The proceeding two poems are a contemplation of my Wholeness. They may seem pessimistic or destructive or just generally sad but to me they are full of hope in the sense that feeling something, anything, is beautiful and important. They are written meditations, the first realizing there is nothing wrong with accepting uncomfortable emotions and secondly the terrifying yet exhilarating excitement of a particularly anxious moment.

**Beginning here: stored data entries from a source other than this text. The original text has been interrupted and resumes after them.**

Record OnlineConfig := mkOnline {
  CgroupCheckInterval : duration;
  on_BatchNum : Z;
  Jobs : list OnlineJob;
}.

Record DiskQuotaConfig := mkDiskQuota { CheckPeriod : duration; ContainerRuntime : string }.

Record CaelusConfig := mkCaelus {
  KubeletRootDir : string;
  CheckPointDir : string;
  TaskType : TaskTypeConfig;
  NodeResource : NodeResourceConfig;
  Predicts : list PredictConfig;
  Metrics : MetricsCollectConfig;
  ResourceIsolate : ResourceIsolateConfig;
  CpiManager : CPIManagerConfig;
  AlarmOf : AlarmConfig;
  OnlineOf : OnlineConfig;
  DiskQuotaOf : DiskQuotaConfig;
}.

Inductive stat_result := StatOk | StatNotExist | StatErr (e : error).

Class ConfigEnv := {
  os_Stat : string -> stat_result;
  (** A network interface by its name: whether it is up. *)
  InterfaceByName : string -> result bool;
  cfg_ReadFile : string -> result string;
  os_Readlink : string -> string;
  url_Parse : string -> result string;
}.

Section Config.
Context {CE : CgroupEnv} {CF : ConfigEnv}.

(** [d] for a duration of zero seconds. *)
Definition or_default (d v : duration) : duration := if v =? 0 then d else v.

(** ** Devices *)

Definition existDisk (inHost : bool) (diskNames : list string) : list string :=
  let devDir := if inHost then "/dev" else path_Join [RootFS; "/dev"] in
  List.filter (fun disk => match os_Stat (path_Join [devDir; disk]) with StatOk => true | _ => false end) diskNames.

Definition existAndUps (ifaces : list string) : list string :=
  List.filter (fun iface => match InterfaceByName iface with Ok up => up | Err _ => false end) ifaces.

(** ** The parts *)

Definition initTaskType (config : TaskTypeConfig) : outcome unit :=
  if negb (AvailableOnlineTaskType (OnlineType config)) then Crash (Fatal "invalid online type")
  else if negb (AvailableOfflineTaskType (OfflineType config)) then Crash (Fatal "invalid offline type")
  else Ret tt.

Definition OfflineOnYarn (config : TaskTypeConfig) : bool := (OfflineType config =? OfflineTypeYarnOnk8s)%string.

Fixpoint checkOverCommitPeriods (periods : list ((Z * Z) * float64)) : outcome unit :=
  match periods with
  | [] => Ret tt
  | (range, percent) :: periods' =>
      if range.2 <=? range.1 then Crash (Fatal "bad overcommit period config")
      else if flt percent fone then Crash (Fatal "must specific overcommit percent(>=1.0) in specific time range")
      else checkOverCommitPeriods periods'
  end.

Definition set_overcommit (y : YarnConfig) (o : OverCommit) : YarnConfig :=
  mkYarnConfig (CapacityIncInterval y) (ReserveCpuMilli y) (ReserveMemMB y) (RoundCPUMilli y) (RoundMemMB y) (RangeCPUMilli y)
    (RangeMemMB y) o (Disks y) (ginitConfig y).
Definition set_disks (y : YarnConfig) (d : YarnDisksConfig) : YarnConfig :=
  mkYarnConfig (CapacityIncInterval y) (ReserveCpuMilli y) (ReserveMemMB y) (RoundCPUMilli y) (RoundMemMB y) (RangeCPUMilli y)
    (RangeMemMB y) (CpuOverCommit y) d (ginitConfig y).

(** The server port and the over-commitment of the processors. *)
Definition initYarn (config : NodeResourceConfig) : outcome (string * YarnConfig) :=
  let y := nr_YarnConfig config in
  if (NMServer config =? "")%string then Crash (Fatal "node resource config for yarn has no nodemanager server address")
  else
    let port := if (ScheduleServerPort config =? "")%string then defaultYarnScheduleServerPort else ScheduleServerPort config in
    let oc := CpuOverCommit y in
    if oc_Enable oc then
      let oc := mkOverCommit (oc_Enable oc) (if flt (OverCommitPercent oc) fone then defaultCpuOverCommitPercent else OverCommitPercent oc)
                  (oc_Periods oc) in
      _ ← checkOverCommitPeriods (oc_Periods oc);
      Ret (port, set_overcommit y oc)
    else Ret (port, y).

Definition initDisks (d : YarnDisksConfig) : outcome YarnDisksConfig :=
  match RatioToCore d with
  | Some 0 => Crash (Fatal "disk ratio to core could not be zero")
  | _ => Ret (mkDisksConfig (RatioToCore d) (DisableScheduler d)
               (if DiskCapConservativeValue d =? 0 then defaultDiskCapConservativeValue else DiskCapConservativeValue d)
               (if DiskNumConservativeValue d =? 0 then defaultDiskNumConservativeValue else DiskNumConservativeValue d))
  end.

(** The loop over the periods, after the one before. *)
Fixpoint checkSilencePeriods (prev : option (Z * Z)) (its : list (Z * Z)) : outcome unit :=
  match its with
  | [] => Ret tt
  | it :: its' =>
      if it.2 <=? it.1 then Crash (Fatal "bad silence period")
      else match prev with
           | Some p => if it.1 <=? p.2 then Crash (Fatal "silence periods should be merged") else checkSilencePeriods (Some it) its'
           | None => checkSilencePeriods (Some it) its'
           end
  end.

Definition initNodeResourceConfig (config : NodeResourceConfig) (taskType : TaskTypeConfig) : outcome NodeResourceConfig :=
  if nr_Disable config then Ret config
  else
    '(port, yarn) ← (if OfflineOnYarn taskType then initYarn config else Ret (ScheduleServerPort config, nr_YarnConfig config));
    disks ← initDisks (Disks yarn);
    _ ← checkSilencePeriods None (Periods config);
    Ret (mkNodeResource (nr_Disable config) (or_default defaultNodeUpdateInterval (UpdateInterval config)) (OfflineType taskType)
           (NMServer config) port (set_disks yarn disks) (or_default defaultDiskSpaceCheckPeriod (SpaceCheckPeriod config))
           (Periods config)).
(* ===== verification/HealthConfig.v ===== *)
(** * Configuration of the health checks

    pkg/caelus/types/health_check.go: the rules are read from their own file.
    Intervals get their defaults, the arguments of the detectors are decoded, the
    expressions that say [auto] are generated from the reserve of the prediction,
    and the metrics and expressions with a generic device are expanded for the
    devices of the node.  The decoding of JSON is an argument. *)

From Stdlib Require Import Ascii Floats.SpecFloat.
From S2P Require Import Prelude GoStrings GoFloat Quantity Detection RuleCheck Ginit Predict Notify Checkers Config.

#[local] Open Scope string_scope.
#[local] Open Scope Z_scope.
#[local] Open Scope list_scope.

(** ** Printing floats *)

(** [m * 2^e] in millionths, to the nearest and the even of two. *)
Definition millionths (m : positive) (e : Z) : Z :=
  if 0 <=? e then Z.shiftl (Zpos m) e * 10 ^ 6
  else
    let n := Zpos m * 10 ^ 6 in
    let d := 2 ^ (- e) in
    let q := n / d in
    let r := n mod d in
    if (d <? 2 * r) || ((2 * r =? d) && Z.odd q) then q + 1 else q.

(** [%f] of [fmt.Sprintf]. *)
Definition Sprintf_f (x : float64) : string :=
  match x with
  | S754_nan => "NaN"
  | S754_infinity false => "+Inf"
  | S754_infinity true => "-Inf"
  | S754_zero s => (if s then "-" else "") +:+ "0.000000"
  | S754_finite s m e =>
      let q := millionths m e in
      (if s then "-" else "") +:+ print_nonneg (q / 10 ^ 6) +:+ "." +:+ drop_string 1 (print_nonneg (10 ^ 6 + q mod 10 ^ 6))
  end.

Example print_float : map Sprintf_f [flit 9 10; flit 1 3; fneg (flit 5 2); float64_of_Z 1024; flit 1 10000000] =
  ["0.900000"; "0.333333"; "-2.500000"; "1024.000000"; "0.000000"].
Proof. vm_compute. reflexivity. Qed.

(** ** Data *)

Definition defaultRuleInterval : duration := 1 * Minute.
Definition defaultExpressionWarningCount : Z := 1.
Definition ExpresstionAutoDetect : string := "auto".
Definition DetectionExpression : string := "expression".
Definition DetectionEWMA : string := "ewma".
Definition ruleNameCpu : string := "cpu".
Definition ruleNameMemmory : string := "memory".
Definition ruleNameDiskIO : string := "diskio".
Definition ruleNameNetIO : string := "netio".
Definition genericDev : string := "$dev".
Definition pressureLevel (l : string) : bool := (l =? "low")%string || (l =? "medium")%string || (l =? "critical")%string.

Record ExpressionArgs := mkExpressionArgs { Expression : string; WarningCount : Z; WarningDuration : duration }.
Record EWMAArgs := mkEWMAArgs { Metric : string; Nr : Z }.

Creativity, especially poetry allows me to put into words gut feelings that are by nature mute and erratic. I have realized through poetry that the absence of words can be expressed with language. I am publishing these poems in the hope that they are not only relatable but encouraging. I invite all to feel, ruminate, and express in the most authentic of ways possible.
Self Help
Pursuit of happiness.
I am reaching and slipping, each soft thud of my feet pulls me farther into the ground
I cannot live half planted, trudging through the pebbled clay of the earth
I look happiness in the face and she has none
She is a blank empty stare, challenging me to love her
Happiness tells me that Love is real.
All I have is the heart that beats in my chest
and he is a lovely companion
Xanax Breath
Where are my hands?
Fingers are puppets on a string, blood clots at the wrist
Begins at the knuckles
How lucky are we to be able to breathe
Christmas lights wrapped around my neck
What am I supposed to do with these?
To throw over the rafters, lacing my form through
To run down the street, cosmic vision
I am a bull who is also a worm
Spine too rigid spine non-existent
I reach inside and pull out bones
More room for my lungs
"You need to get out and then you'll be okay"
Is okay enough
Sometimes enough
Where are my hands?
One at a time
Each beginning has an end
"It is uncomfortable, but it is not dangerous"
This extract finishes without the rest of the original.